PROBLEM REQUIREMENTS: Only lines with the word "eauto" are wanted; copy each of them from the listing below.

>>>>>

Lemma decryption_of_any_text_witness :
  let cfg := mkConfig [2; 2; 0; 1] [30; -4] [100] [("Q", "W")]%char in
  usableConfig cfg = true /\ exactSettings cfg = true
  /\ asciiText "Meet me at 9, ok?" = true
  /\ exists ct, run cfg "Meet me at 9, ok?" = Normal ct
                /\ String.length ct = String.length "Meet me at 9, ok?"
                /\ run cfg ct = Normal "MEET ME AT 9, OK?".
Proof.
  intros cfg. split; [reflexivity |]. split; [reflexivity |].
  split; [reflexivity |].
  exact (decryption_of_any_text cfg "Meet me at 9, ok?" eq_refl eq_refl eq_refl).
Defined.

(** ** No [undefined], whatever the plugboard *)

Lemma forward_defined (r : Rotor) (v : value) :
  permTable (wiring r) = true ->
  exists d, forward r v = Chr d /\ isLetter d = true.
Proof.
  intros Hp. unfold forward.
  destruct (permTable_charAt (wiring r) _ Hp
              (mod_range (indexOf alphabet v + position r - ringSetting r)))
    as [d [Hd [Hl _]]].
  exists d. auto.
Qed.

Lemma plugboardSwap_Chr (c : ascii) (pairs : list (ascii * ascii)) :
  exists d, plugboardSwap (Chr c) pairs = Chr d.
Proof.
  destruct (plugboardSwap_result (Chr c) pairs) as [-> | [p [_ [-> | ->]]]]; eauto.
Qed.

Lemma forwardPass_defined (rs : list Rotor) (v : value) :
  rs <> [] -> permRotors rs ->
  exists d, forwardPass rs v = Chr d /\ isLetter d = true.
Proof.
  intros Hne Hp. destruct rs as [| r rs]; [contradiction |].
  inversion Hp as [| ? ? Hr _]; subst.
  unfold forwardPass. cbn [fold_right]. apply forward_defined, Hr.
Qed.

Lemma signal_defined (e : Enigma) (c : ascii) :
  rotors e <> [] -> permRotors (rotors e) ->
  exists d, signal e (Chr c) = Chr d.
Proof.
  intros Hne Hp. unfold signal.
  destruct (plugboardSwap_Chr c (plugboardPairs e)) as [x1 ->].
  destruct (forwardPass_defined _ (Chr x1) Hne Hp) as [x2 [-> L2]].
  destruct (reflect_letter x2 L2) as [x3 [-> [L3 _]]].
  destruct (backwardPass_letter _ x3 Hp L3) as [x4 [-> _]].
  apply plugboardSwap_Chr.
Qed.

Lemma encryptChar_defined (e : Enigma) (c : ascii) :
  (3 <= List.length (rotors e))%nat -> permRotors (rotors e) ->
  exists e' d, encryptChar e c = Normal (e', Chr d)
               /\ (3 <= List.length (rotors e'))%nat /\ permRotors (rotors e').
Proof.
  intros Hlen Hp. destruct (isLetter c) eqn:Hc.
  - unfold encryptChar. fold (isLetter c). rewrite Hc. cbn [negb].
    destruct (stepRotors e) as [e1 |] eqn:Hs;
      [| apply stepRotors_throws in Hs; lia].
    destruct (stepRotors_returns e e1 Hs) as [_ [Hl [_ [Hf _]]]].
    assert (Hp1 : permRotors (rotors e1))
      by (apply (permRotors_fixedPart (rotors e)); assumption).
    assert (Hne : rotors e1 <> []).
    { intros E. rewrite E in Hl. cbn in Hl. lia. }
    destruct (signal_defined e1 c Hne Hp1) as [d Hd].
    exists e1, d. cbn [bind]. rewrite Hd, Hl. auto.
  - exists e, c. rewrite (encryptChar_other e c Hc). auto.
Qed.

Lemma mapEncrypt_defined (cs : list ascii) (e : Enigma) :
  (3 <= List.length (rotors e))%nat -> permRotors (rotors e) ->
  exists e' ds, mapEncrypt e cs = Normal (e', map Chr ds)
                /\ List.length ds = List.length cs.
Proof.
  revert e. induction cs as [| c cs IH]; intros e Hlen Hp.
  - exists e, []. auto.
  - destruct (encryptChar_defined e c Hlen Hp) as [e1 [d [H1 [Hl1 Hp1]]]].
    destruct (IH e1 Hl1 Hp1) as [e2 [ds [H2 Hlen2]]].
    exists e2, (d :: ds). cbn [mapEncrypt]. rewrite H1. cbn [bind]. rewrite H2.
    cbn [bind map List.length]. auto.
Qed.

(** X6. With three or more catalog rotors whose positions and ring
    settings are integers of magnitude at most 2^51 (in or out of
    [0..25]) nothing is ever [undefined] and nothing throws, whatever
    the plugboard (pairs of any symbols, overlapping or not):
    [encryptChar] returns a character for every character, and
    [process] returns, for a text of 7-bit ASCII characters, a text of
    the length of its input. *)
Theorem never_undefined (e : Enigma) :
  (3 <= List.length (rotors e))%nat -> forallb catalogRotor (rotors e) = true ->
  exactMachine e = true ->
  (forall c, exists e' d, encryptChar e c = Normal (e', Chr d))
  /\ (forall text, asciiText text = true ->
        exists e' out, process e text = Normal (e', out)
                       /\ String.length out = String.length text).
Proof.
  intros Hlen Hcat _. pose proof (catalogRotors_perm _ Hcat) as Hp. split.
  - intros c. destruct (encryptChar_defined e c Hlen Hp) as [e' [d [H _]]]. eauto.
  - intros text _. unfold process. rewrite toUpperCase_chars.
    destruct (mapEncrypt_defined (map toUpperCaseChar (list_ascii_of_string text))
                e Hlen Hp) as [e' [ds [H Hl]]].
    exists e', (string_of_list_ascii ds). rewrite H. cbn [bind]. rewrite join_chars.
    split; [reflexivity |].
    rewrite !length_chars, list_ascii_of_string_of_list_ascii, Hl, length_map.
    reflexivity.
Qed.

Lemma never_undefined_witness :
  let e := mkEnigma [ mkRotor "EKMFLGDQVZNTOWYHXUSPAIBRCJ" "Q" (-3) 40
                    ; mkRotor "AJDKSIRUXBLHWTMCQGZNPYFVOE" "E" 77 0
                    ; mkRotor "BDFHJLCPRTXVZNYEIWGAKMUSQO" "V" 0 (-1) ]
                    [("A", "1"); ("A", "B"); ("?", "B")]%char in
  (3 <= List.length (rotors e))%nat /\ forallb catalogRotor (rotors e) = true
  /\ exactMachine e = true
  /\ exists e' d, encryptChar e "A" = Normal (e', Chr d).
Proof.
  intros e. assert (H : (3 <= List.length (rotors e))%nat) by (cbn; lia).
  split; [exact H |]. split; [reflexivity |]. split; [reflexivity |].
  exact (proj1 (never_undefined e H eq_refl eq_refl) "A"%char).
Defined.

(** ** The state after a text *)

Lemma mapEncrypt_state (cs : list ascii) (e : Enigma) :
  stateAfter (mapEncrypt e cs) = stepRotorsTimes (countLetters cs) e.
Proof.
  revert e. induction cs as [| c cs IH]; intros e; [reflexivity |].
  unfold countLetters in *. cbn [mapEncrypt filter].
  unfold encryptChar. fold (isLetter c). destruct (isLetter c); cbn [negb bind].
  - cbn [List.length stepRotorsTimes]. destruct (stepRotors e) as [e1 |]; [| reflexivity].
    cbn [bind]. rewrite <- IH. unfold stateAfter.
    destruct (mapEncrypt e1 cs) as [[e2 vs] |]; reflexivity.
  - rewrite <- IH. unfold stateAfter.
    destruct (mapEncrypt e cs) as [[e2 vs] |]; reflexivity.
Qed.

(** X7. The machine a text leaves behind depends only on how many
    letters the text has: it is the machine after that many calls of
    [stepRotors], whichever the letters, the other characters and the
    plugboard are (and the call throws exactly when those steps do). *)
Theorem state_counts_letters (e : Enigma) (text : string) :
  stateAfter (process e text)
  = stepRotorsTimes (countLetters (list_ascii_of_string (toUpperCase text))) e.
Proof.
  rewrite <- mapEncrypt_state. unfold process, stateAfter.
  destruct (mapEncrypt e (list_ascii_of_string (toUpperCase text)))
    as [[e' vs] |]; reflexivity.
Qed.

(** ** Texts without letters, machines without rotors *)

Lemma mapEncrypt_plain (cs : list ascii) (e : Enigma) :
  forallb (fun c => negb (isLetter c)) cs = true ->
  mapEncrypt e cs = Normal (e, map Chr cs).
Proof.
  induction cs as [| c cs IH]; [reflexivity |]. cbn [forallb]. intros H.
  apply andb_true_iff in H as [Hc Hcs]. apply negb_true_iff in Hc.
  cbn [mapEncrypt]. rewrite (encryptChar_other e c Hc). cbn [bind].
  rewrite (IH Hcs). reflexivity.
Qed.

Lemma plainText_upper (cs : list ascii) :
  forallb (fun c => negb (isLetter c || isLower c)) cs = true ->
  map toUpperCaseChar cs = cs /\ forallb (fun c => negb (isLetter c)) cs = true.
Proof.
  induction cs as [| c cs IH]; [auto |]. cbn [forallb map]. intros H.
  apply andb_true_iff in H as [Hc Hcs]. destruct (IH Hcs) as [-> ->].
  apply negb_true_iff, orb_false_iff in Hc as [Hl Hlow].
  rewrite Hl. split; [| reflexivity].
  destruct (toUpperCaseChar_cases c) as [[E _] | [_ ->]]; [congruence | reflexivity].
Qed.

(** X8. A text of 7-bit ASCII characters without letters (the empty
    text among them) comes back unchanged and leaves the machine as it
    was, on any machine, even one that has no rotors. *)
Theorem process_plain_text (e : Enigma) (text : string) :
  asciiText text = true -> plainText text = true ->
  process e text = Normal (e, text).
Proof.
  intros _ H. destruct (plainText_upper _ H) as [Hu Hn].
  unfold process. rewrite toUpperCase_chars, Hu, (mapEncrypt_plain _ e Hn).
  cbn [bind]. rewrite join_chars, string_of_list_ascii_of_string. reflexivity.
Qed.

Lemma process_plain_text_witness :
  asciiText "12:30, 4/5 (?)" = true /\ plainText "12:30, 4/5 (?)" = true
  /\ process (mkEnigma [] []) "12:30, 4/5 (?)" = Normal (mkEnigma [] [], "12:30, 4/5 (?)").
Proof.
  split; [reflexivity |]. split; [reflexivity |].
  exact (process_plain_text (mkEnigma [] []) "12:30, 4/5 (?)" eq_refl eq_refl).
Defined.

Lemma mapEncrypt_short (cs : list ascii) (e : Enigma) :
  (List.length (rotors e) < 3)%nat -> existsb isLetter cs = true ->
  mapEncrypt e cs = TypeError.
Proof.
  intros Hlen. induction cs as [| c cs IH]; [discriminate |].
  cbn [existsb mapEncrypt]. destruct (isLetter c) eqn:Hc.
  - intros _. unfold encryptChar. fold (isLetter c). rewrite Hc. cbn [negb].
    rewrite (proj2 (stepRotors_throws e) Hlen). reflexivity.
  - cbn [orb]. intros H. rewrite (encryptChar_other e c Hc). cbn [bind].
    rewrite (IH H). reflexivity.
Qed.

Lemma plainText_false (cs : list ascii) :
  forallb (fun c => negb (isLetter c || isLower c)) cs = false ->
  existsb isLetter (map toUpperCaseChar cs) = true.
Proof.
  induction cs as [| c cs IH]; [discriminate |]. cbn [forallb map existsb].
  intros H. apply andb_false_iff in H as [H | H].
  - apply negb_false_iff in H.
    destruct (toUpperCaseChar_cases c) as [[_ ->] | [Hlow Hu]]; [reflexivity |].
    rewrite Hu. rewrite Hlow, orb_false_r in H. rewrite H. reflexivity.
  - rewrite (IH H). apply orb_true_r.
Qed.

<<<<<
>>>>>

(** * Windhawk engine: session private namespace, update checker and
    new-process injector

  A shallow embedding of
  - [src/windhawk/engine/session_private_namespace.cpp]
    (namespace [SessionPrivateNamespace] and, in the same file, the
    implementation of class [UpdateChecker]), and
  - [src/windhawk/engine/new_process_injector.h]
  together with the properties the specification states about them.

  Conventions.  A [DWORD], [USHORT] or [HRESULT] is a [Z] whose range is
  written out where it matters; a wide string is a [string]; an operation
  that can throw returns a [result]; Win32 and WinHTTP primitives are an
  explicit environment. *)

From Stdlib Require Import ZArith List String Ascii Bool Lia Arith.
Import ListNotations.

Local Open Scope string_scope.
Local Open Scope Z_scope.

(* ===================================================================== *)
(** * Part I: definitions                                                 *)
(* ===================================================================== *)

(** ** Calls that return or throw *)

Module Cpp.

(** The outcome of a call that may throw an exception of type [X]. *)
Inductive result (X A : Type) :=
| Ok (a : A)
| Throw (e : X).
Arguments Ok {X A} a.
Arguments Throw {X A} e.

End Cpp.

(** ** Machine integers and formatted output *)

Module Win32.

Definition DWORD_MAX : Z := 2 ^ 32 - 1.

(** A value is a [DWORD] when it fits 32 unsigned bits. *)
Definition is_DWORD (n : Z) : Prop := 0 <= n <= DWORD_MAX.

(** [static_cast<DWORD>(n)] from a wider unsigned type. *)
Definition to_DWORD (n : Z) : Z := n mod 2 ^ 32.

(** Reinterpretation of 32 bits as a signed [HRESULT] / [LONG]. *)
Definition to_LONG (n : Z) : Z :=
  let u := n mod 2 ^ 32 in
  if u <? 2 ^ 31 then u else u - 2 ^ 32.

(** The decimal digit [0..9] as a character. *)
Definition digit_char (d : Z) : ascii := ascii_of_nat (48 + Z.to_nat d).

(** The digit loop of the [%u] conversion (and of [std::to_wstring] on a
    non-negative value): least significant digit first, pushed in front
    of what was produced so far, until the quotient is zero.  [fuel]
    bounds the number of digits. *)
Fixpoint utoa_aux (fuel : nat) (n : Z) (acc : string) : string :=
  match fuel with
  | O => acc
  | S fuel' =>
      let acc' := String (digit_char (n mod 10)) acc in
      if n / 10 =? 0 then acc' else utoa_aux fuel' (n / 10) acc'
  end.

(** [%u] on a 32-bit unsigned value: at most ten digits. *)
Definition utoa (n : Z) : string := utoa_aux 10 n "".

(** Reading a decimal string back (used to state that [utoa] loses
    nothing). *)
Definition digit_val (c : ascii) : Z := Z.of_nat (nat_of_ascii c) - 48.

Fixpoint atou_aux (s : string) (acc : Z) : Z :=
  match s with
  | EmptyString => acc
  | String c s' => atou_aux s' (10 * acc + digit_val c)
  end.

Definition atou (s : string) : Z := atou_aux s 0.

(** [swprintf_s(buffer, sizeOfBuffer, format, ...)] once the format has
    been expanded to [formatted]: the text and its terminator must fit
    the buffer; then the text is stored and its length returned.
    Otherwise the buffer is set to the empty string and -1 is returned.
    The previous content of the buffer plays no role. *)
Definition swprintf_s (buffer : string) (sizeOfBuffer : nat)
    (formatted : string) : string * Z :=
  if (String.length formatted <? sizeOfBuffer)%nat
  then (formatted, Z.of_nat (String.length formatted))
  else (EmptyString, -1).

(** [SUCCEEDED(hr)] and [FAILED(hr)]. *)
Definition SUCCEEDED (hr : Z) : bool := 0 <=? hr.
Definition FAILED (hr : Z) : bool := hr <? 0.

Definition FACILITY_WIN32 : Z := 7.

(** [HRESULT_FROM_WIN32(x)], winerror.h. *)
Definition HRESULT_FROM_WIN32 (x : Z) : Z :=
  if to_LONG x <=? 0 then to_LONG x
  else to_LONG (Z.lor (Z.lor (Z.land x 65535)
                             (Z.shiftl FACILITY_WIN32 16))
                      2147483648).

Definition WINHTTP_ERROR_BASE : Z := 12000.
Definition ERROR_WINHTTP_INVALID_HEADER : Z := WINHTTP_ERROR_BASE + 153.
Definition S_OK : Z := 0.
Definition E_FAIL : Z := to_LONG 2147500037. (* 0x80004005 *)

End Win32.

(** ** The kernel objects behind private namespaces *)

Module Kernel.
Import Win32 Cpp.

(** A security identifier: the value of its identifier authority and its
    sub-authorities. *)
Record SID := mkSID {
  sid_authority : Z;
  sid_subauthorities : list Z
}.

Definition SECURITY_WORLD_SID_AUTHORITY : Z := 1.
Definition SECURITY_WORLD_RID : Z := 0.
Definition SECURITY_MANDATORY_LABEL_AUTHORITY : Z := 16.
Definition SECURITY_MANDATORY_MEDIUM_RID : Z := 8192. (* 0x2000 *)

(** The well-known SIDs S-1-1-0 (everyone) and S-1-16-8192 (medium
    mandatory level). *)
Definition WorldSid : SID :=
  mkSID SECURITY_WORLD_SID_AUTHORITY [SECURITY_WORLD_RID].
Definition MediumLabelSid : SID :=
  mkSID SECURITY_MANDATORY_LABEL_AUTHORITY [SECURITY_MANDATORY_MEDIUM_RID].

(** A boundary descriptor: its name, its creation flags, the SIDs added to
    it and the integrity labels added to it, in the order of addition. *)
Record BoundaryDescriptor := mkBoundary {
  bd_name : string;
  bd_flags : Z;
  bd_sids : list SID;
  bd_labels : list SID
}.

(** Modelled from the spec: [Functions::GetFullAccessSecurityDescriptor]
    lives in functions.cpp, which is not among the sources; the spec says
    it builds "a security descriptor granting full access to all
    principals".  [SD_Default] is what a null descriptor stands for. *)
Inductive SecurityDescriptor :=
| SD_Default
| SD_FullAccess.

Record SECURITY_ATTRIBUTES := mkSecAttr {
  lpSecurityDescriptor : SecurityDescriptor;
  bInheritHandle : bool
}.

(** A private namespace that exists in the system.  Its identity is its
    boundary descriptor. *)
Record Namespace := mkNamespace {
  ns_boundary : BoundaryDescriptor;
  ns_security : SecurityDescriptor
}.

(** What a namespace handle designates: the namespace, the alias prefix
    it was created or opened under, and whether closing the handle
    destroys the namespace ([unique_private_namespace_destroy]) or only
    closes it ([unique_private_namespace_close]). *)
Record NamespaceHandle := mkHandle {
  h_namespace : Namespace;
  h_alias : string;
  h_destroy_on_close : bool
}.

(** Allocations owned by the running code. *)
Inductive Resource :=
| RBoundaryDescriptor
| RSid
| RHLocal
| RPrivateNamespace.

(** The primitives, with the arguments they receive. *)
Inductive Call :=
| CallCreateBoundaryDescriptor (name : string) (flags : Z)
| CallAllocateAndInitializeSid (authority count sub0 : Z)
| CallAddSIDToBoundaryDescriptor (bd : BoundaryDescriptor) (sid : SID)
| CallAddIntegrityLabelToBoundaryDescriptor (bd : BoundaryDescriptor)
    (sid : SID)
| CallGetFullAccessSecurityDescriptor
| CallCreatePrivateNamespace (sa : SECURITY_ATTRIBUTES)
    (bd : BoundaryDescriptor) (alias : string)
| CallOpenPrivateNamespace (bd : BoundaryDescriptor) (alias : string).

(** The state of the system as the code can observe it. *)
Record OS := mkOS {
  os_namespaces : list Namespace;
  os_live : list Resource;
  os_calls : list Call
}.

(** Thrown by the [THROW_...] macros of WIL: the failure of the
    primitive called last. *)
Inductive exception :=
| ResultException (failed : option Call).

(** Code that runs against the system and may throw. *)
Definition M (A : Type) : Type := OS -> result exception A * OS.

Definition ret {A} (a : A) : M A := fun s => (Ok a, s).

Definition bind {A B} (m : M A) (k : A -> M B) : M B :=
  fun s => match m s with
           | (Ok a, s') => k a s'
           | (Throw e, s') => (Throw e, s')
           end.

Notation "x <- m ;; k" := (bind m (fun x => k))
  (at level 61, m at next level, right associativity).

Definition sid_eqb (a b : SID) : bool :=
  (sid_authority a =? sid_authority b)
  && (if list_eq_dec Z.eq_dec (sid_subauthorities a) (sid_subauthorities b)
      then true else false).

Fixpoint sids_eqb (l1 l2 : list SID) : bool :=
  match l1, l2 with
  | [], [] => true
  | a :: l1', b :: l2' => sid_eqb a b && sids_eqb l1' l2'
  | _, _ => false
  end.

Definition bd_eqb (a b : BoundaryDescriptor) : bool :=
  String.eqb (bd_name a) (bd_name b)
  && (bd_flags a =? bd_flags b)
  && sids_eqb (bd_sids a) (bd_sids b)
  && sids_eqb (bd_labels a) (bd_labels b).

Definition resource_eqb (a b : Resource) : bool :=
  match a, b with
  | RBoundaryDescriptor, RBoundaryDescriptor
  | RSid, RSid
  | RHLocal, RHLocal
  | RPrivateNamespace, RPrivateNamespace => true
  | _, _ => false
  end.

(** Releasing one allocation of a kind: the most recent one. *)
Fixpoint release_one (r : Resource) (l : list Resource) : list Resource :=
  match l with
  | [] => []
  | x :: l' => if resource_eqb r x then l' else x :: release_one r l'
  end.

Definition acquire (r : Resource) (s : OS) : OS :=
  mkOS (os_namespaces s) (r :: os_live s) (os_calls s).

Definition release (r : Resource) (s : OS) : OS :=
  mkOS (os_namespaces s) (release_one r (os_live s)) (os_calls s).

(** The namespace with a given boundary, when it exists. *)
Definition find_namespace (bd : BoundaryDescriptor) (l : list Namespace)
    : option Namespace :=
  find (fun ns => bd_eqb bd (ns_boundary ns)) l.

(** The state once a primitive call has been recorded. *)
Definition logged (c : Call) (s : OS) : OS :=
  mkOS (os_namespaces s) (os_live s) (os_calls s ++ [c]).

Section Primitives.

<<<<<
>>>>>

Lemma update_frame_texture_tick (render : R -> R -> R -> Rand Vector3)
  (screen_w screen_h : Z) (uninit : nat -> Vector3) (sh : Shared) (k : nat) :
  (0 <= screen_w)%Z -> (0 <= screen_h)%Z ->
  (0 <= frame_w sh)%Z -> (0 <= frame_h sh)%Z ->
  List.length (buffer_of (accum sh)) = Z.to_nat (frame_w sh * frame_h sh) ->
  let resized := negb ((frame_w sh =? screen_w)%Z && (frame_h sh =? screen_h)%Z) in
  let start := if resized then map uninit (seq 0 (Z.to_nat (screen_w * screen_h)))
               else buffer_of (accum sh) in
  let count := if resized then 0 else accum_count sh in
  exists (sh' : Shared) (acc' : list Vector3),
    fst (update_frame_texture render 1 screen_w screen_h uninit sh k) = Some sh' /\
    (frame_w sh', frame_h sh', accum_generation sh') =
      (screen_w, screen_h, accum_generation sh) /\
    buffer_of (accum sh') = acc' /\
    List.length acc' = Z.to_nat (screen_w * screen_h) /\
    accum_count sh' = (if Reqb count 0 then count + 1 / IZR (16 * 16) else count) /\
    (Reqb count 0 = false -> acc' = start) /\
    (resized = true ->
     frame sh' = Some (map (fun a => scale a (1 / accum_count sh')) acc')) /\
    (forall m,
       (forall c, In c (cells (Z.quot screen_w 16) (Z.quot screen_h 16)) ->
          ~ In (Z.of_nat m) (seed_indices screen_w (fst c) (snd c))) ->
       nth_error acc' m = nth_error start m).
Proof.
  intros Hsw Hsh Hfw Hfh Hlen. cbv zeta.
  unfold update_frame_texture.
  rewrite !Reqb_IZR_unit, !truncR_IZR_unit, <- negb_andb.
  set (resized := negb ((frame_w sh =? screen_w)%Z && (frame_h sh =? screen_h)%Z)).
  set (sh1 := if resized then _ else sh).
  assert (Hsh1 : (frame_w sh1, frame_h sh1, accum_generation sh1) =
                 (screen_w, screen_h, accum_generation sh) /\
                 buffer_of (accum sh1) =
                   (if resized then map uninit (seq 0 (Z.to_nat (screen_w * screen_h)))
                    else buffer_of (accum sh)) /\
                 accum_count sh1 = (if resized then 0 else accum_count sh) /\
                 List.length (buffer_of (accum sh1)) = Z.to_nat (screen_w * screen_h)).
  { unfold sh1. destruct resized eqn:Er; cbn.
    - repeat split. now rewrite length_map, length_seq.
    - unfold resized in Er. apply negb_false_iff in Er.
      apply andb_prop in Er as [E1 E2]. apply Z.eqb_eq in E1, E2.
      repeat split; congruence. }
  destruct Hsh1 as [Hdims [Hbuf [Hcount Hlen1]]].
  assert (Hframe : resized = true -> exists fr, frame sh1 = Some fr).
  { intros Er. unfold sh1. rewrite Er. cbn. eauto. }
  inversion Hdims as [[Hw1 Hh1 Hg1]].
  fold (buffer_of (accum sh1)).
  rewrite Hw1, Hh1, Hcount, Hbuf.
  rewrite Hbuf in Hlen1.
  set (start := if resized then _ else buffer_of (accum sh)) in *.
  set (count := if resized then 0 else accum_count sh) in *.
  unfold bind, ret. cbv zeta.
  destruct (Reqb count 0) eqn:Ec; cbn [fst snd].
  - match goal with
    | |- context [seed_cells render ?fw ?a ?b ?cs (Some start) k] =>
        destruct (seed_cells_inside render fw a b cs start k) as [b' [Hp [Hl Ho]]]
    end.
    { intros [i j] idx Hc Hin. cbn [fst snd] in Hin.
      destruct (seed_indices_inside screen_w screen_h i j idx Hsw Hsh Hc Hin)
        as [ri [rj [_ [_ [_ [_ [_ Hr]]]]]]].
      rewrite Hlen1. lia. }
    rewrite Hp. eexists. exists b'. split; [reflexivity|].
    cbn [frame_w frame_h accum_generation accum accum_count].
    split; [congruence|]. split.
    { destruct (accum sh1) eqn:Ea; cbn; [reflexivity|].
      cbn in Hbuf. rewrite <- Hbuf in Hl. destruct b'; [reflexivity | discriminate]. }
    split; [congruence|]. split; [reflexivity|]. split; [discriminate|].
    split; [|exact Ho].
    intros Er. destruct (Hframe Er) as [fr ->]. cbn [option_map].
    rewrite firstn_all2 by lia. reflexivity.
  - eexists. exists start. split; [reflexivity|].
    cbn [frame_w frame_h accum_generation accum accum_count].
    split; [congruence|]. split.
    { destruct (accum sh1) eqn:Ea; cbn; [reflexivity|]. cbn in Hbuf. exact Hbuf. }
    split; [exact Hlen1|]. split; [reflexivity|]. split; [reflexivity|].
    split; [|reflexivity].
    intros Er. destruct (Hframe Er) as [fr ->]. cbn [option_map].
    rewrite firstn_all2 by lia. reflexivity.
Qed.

<<<<<

WORKED SOLUTION:
  destruct (plugboardSwap_result (Chr c) pairs) as [-> | [p [_ [-> | ->]]]]; eauto.
  - intros c. destruct (encryptChar_defined e c Hlen Hp) as [e' [d [H _]]]. eauto.
  { intros Er. unfold sh1. rewrite Er. cbn. eauto. }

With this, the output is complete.